Worshiping our God is an honor and privilege. Our children should witness their parents enjoyment from time to time.
I'm sorry you had such a terrible experience, Heather. I suspect there was much more behind that than the way the church was (is). But you did come to Christ and you are attempting to follow Him, as we all are. Your children will have an easier time of it, as you teach them in at your table in your home. They will appreciate the church based on your attitude toward it.
I like the idea of families worshiping together. Really I do. But it seems to me that "sit down and shut up" by any other name is still "sit down and shut up". And I agree that worship is a privilege. But if the parents aren't enjoying it (and we can't assume that the parents are enjoying it), should we also condemn their children to hating it? Or maybe it's a matter of finding a church who's worship style is one that you can enjoy so that the children can pick up on that? Or maybe we just need to stop making excuses and do what we can to reach people whether it's "orthodox" or not, whether famous pastors agree or not, whether it's the "way we've always done it" or not.

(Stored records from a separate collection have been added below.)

(** * lkml: the backtracking recursive-descent parser of [lkml/parser.py]

    A shallow embedding of the [Parser] class: the cursor ([index], [mark]),
    the [backtrack_if_none] decorator, the stream primitives and the seven
    grammar matchers, followed by the properties of the parser that the
    specification states. *)

From Stdlib Require Import List String Arith Lia Bool ZArith Sorted.
Import ListNotations.

Set Implicit Arguments.
Set Warnings "-register-all".

(** ** Tokens *)

(** Modelled from the spec: the token classes of the module [lkml.tokens],
    which the parser imports and which is not part of the sources at hand.
    The specification gives the closed set of kinds; the constructor names
    are the class names [parser.py] refers to. *)
Inductive TokenType : Type :=
| StreamStartToken
| StreamEndToken
| LiteralToken
| QuotedLiteralToken
| ValueToken
| BlockStartToken
| BlockEndToken
| ListStartToken
| ListEndToken
| CommaToken
| SqlEndToken.

(** Modelled from the spec: a token instance. Literal and QuotedLiteral
    tokens carry a string payload, all the others carry none. *)
Inductive Token : Type :=
| StreamStart
| StreamEnd
| Literal (value : string)
| QuotedLiteral (value : string)
| Value
| BlockStart
| BlockEnd
| ListStart
| ListEnd
| Comma
| SqlEnd.

(** [type(token)] *)
Definition type_of (t : Token) : TokenType :=
  match t with
  | StreamStart => StreamStartToken
  | StreamEnd => StreamEndToken
  | Literal _ => LiteralToken
  | QuotedLiteral _ => QuotedLiteralToken
  | Value => ValueToken
  | BlockStart => BlockStartToken
  | BlockEnd => BlockEndToken
  | ListStart => ListStartToken
  | ListEnd => ListEndToken
  | Comma => CommaToken
  | SqlEnd => SqlEndToken
  end.

Definition TokenType_eq_dec (a b : TokenType) : {a = b} + {a <> b}.
Proof. decide equality. Defined.

Definition TokenType_eqb (a b : TokenType) : bool :=
  if TokenType_eq_dec a b then true else false.

(** [token.value]: present on the two content tokens only. *)
Definition token_value (t : Token) : option string :=
  match t with
  | Literal v | QuotedLiteral v => Some v
  | _ => None
  end.

(** The elements a caller may put in the sequence handed to the constructor:
    tokens, or any other Python value. *)
Inductive PyObject : Type :=
| PyToken (t : Token)
| PyStr (s : string)
| PyInt (z : Z)
| PyNone.

(** [isinstance(o, tokens.Token)] *)
Definition isinstance_Token (o : PyObject) : bool :=
  match o with
  | PyToken _ => true
  | _ => false
  end.

(** ** Exceptions *)

Inductive PyError : Type :=
| TypeError                      (* raised by [__init__] and by [check] *)
| Exception (message : string)   (* [raise Exception("Syntax error.")] *)
| IndexError                     (* [self.tokens[self.index]] out of range *)
| UnboundLocalError              (* a local read before any assignment *)
| AttributeError.                (* [.value] on a token without payload *)

(** ** The document tree *)

(** The three single-key dictionaries the matchers build:
    [{key: {"expression": e, "name": n}}], [{key: value}] and [{key: csv}]. *)
Inductive Entry : Type :=
| BlockEntry (key : string) (name : option string) (expression : list Entry)
| PairEntry (key : string) (value : string)
| ListEntry (key : string) (values : list string).

Definition Document : Type := list Entry.

(** ** The parser object *)

(** [self.tokens], [self.index] and [self.mark] ([None] until the first
    [set_mark]). [history] is a ghost field: it logs every value [index] has
    held, most recent first, and no operation reads it. *)
Record Parser : Type := mkParser {
  tokens : list Token;
  index : nat;
  mark : option nat;
  history : list nat
}.

Definition with_index (s : Parser) (i : nat) : Parser :=
  {| tokens := tokens s; index := i; mark := mark s;
     history := i :: history s |}.

Definition with_mark (s : Parser) (m : nat) : Parser :=
  {| tokens := tokens s; index := index s; mark := Some m;
     history := history s |}.

(** ** Computations on the parser: state, exceptions and fuel *)

Inductive Outcome (A : Type) : Type :=
| Return (a : A) (s : Parser)
| Raise (e : PyError) (s : Parser)
| OutOfFuel (s : Parser).

Arguments Raise {A} e s.
Arguments OutOfFuel {A} s.

Definition M (A : Type) : Type := Parser -> Outcome A.

Definition ret {A} (a : A) : M A := fun s => Return a s.

Definition raise {A} (e : PyError) : M A := fun s => Raise e s.

Definition out_of_fuel {A} : M A := fun s => OutOfFuel s.

Definition bind {A B} (m : M A) (k : A -> M B) : M B :=
  fun s =>
    match m s with
    | Return a s' => k a s'
    | Raise e s' => Raise e s'
    | OutOfFuel s' => OutOfFuel s'
    end.

Declare Scope parser_scope.
Delimit Scope parser_scope with parser.
Notation "x <- m ;; k" := (bind m (fun x => k))
  (at level 61, m at next level, right associativity) : parser_scope.
Notation "m ;; k" := (bind m (fun _ => k))
  (at level 61, right associativity) : parser_scope.
Open Scope parser_scope.

(** The state an outcome ends in, and the outcome without its state. *)
Definition final {A} (o : Outcome A) : Parser :=
  match o with
  | Return _ s | Raise _ s | OutOfFuel s => s
  end.

Inductive Result (A : Type) : Type :=
| Returned (a : A)
| Raised (e : PyError)
| Unfinished.

Arguments Raised {A} e.
Arguments Unfinished {A}.

Definition result {A} (o : Outcome A) : Result A :=
  match o with
  | Return a _ => Returned a
  | Raise e _ => Raised e
  | OutOfFuel _ => Unfinished
  end.

(** ** Construction *)

(** The state [__init__] leaves behind once the stream is accepted. *)
Definition new_parser (stream : list Token) : Parser :=
  {| tokens := stream; index := 0; mark := None; history := [0] |}.

(** The loop of [__init__]: the first element that is not a token raises. *)
Fixpoint validate (stream : list PyObject) : PyError + list Token :=
  match stream with
  | [] => inr []
  | PyToken t :: rest =>
      match validate rest with
      | inr ts => inr (t :: ts)
      | inl e => inl e
      end
  | _ :: _ => inl TypeError
  end.

Definition Parser_init (stream : list PyObject) : PyError + Parser :=
  match validate stream with
  | inr ts => inr (new_parser ts)
  | inl e => inl e
  end.

(** ** Cursor primitives *)

Definition set_mark : M unit :=
  fun s => Return tt (with_mark s (index s)).

(** [self.index = self.mark]. With [mark] still [None] Python would store
    [None] in [index] and the next subscript would raise [TypeError]; the
    decorator always sets the mark first. *)
Definition jump_to_mark : M unit :=
  fun s =>
    match mark s with
    | Some m => Return tt (with_index s m)
    | None => Raise TypeError s
    end.

Definition backtrack_if_none {A} (method : M (option A)) : M (option A) :=
  set_mark ;;
  r <- method ;;
  match r with
  | None => jump_to_mark ;; ret None
  | Some _ => ret r
  end.

(** [self.tokens[self.index]] *)
Definition peek : M Token :=
  fun s =>
    match nth_error (tokens s) (index s) with
    | Some t => Return t s
    | None => Raise IndexError s
    end.

(** [advance] reads [self.tokens[self.index]] for its log line before it
    moves the cursor. *)
Definition advance : M unit :=
  _ <- peek ;;
  fun s => Return tt (with_index s (index s + 1)).

Definition consume : M Token :=
  token <- peek ;;
  advance ;;
  ret token.

Definition consume_token_value : M string :=
  token <- consume ;;
  match token_value token with
  | Some v => ret v
  | None => raise AttributeError
  end.

(** [check]: every call site passes token classes, so the [issubclass]
    guard never fires; the test is on the exact type of the peeked token. *)
Definition check (token_types : list TokenType) : M bool :=
  t <- peek ;;
  ret (existsb (TokenType_eqb (type_of t)) token_types).

(** ** The primitives in full: [peek] with a length, [check] on any class *)

(** [peek(length)]: a slice of the tokens when [length > 1], the token
    under the cursor otherwise. *)
Definition peek_length (length : Z) : M (Token + list Token) :=
  fun s =>
    if (1 <? length)%Z
    then Return (inr (firstn (Z.to_nat length) (skipn (index s) (tokens s)))) s
    else match peek s with
         | Return t s' => Return (inl t) s'
         | Raise err s' => Raise err s'
         | OutOfFuel s' => OutOfFuel s'
         end.

(** What [check] may be handed as a token type: a token class, the base
    class [Token], or a class that is no subclass of [Token]. *)
Inductive PyClass : Type :=
| TokenSubclass (t : TokenType)
| TokenBase
| NotATokenClass.

(** [issubclass(c, tokens.Token)] *)
Definition issubclass_Token (c : PyClass) : bool :=
  match c with
  | NotATokenClass => false
  | _ => true
  end.

(** [type(token) == c] *)
Definition is_type_of (t : Token) (c : PyClass) : bool :=
  match c with
  | TokenSubclass ty => TokenType_eqb (type_of t) ty
  | _ => false
  end.

(** [check] as written: it peeks for its log line, rejects a class that is
    no subclass of [Token], then tests the exact type of the peeked
    token. *)
Definition check_classes (token_types : list PyClass) : M bool :=
  t <- peek ;;
  if forallb issubclass_Token token_types
  then ret (existsb (is_type_of t) token_types)
  else raise TypeError.

(** ** The matchers *)

Definition parse_key : M (option string) :=
  backtrack_if_none (
    is_literal <- check [LiteralToken] ;;
    if is_literal then
      value <- consume_token_value ;;
      is_colon <- check [ValueToken] ;;
      if is_colon then advance ;; ret (Some value)
      else ret None
    else ret None).

Definition parse_value : M (option string) :=
  backtrack_if_none (
    is_quoted <- check [QuotedLiteralToken] ;;
    if is_quoted then
      value <- consume_token_value ;;
      ret (Some value)
    else
      is_literal <- check [LiteralToken] ;;
      if is_literal then
        value <- consume_token_value ;;
        is_sql_end <- check [SqlEndToken] ;;
        (if is_sql_end then advance else ret tt) ;;
        ret (Some value)
      else ret None).

Definition parse_pair : M (option Entry) :=
  backtrack_if_none (
    key <- parse_key ;;
    match key with
    | None => ret None
    | Some key =>
        value <- parse_value ;;
        match value with
        | None => ret None
        | Some value => ret (Some (PairEntry key value))
        end
    end).

(** One csv element: a literal or a quoted literal, else no match. *)
Definition csv_value : M (option string) :=
  is_literal <- check [LiteralToken] ;;
  if is_literal then v <- consume_token_value ;; ret (Some v)
  else
    is_quoted <- check [QuotedLiteralToken] ;;
    if is_quoted then v <- consume_token_value ;; ret (Some v)
    else ret None.

(** The [while not self.check(tokens.ListEndToken)] loop of [parse_csv]. *)
Fixpoint csv_loop (fuel : nat) (values : list string)
  : M (option (list string)) :=
  match fuel with
  | O => out_of_fuel
  | S fuel' =>
      at_end <- check [ListEndToken] ;;
      if at_end then ret (Some values)
      else
        is_comma <- check [CommaToken] ;;
        if is_comma then
          advance ;;
          v <- csv_value ;;
          match v with
          | Some v => csv_loop fuel' (values ++ [v])
          | None => ret None
          end
        else ret None
  end.

Definition parse_csv (fuel : nat) : M (option (list string)) :=
  backtrack_if_none (
    v <- csv_value ;;
    match v with
    | Some v => csv_loop fuel [v]
    | None => ret None
    end).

It is hard to teach children accurate stories of scripture and books of the Bible. Those are things that I'm still learning now! And to teach them to children, you really have to go above and beyond. As far as the hymns though, I still really don't care and I don't think that makes me any less of a Christian. Those hymns weren't around when Jesus was nor were they around when the early church started. They are cultural and if you like them great, if not leave them. That's my opinion on it. (Although the writers of those hymns, much like the famous missionary stories, have amazing testimonies and are very worth reading whether or not you want to sing the hymns). And honestly, when I was in high school, I spent the time chewing my nails, reading what I wanted to and daydreaming, so church was no different, except that it wasn't as long. I stand by the fact that if we don't reach out to them we lose them.
And your certainly right... the church wasn't to blame for my problems. I just wonder if they couldn't have helped more than they did. (In fact, before I stopped coming to church, I was excluded from a number of youth trips/activities because I was a bad banana. No one ever talked to me about it at all, just left me out and shunned me. There must be a better way!) Maybe not... it's just as likely that I'd have been a bad banana with or without encouragement from the church. Either way, I have no interest in leaving it to chance with my kids.